Prompt:
In the listing beneath this line, copy exactly the lines starting with the one containing "apply bool_decide_eq_true in Hnd1, Hnd2." and going on through the one containing "assert ((k, canon".

Data shown:

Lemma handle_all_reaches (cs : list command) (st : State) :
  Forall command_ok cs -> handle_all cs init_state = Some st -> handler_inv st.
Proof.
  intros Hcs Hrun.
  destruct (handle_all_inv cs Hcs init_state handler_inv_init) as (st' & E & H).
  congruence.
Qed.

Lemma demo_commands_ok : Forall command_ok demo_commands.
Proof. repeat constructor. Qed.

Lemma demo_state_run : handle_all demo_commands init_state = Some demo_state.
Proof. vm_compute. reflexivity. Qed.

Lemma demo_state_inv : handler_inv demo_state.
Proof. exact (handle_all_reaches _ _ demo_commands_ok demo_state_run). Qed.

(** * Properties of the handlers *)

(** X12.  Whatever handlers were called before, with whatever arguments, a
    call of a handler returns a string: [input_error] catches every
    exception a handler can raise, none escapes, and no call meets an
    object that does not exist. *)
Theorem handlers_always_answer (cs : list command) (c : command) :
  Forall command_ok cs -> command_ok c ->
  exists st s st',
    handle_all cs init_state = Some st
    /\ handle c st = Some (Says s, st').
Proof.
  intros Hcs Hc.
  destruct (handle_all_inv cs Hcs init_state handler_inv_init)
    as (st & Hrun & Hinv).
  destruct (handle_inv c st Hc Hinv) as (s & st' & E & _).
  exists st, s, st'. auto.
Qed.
==
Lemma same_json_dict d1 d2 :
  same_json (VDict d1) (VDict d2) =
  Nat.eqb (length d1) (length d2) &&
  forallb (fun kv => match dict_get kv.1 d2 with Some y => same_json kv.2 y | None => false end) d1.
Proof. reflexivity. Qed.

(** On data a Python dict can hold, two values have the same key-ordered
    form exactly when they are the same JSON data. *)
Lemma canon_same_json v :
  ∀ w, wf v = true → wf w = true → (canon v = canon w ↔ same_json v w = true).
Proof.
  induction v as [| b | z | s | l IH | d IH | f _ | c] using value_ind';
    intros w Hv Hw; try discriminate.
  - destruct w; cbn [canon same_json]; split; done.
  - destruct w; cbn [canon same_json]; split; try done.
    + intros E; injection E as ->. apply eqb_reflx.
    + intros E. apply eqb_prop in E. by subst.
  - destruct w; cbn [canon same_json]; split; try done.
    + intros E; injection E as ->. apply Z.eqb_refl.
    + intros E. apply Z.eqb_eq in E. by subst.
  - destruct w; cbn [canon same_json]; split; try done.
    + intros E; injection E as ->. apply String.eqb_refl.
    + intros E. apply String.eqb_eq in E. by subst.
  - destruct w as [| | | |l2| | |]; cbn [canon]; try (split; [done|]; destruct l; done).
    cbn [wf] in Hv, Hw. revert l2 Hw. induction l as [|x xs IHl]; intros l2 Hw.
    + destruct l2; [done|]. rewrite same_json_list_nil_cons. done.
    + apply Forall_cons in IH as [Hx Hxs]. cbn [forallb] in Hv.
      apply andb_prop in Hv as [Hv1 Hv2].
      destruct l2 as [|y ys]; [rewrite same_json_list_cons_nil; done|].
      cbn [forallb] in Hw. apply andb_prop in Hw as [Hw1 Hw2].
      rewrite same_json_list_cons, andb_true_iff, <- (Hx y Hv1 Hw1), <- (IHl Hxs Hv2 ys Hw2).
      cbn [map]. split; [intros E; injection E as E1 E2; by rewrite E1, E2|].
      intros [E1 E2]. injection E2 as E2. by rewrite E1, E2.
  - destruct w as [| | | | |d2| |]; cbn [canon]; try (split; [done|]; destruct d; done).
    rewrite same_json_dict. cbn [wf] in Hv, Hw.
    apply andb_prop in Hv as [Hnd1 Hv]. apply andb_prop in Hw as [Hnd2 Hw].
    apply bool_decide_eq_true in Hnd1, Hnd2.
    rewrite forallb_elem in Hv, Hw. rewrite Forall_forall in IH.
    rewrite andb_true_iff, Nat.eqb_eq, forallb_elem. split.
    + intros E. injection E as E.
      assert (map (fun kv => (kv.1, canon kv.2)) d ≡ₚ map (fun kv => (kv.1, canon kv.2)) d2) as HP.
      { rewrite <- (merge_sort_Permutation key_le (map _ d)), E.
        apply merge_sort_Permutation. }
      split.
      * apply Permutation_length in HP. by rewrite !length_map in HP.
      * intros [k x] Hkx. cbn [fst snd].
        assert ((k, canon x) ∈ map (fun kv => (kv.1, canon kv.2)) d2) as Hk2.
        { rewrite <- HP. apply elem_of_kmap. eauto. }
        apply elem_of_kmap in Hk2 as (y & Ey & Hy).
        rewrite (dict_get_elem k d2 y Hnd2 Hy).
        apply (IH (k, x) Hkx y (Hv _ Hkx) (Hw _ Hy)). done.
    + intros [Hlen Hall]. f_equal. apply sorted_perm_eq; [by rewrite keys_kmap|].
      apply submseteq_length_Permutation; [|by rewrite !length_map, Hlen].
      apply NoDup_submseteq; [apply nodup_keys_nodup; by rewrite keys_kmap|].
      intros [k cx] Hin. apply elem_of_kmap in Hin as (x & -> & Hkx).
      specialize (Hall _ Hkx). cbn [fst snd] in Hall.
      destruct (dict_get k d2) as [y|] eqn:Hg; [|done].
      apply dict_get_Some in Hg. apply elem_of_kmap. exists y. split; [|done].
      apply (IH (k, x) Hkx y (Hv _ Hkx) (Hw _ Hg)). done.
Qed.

Output of the task:
    apply bool_decide_eq_true in Hnd1, Hnd2.
    rewrite forallb_elem in Hv, Hw. rewrite Forall_forall in IH.
    rewrite andb_true_iff, Nat.eqb_eq, forallb_elem. split.
    + intros E. injection E as E.
      assert (map (fun kv => (kv.1, canon kv.2)) d ≡ₚ map (fun kv => (kv.1, canon kv.2)) d2) as HP.
      { rewrite <- (merge_sort_Permutation key_le (map _ d)), E.
        apply merge_sort_Permutation. }
      split.
      * apply Permutation_length in HP. by rewrite !length_map in HP.
      * intros [k x] Hkx. cbn [fst snd].
        assert ((k, canon x) ∈ map (fun kv => (kv.1, canon kv.2)) d2) as Hk2.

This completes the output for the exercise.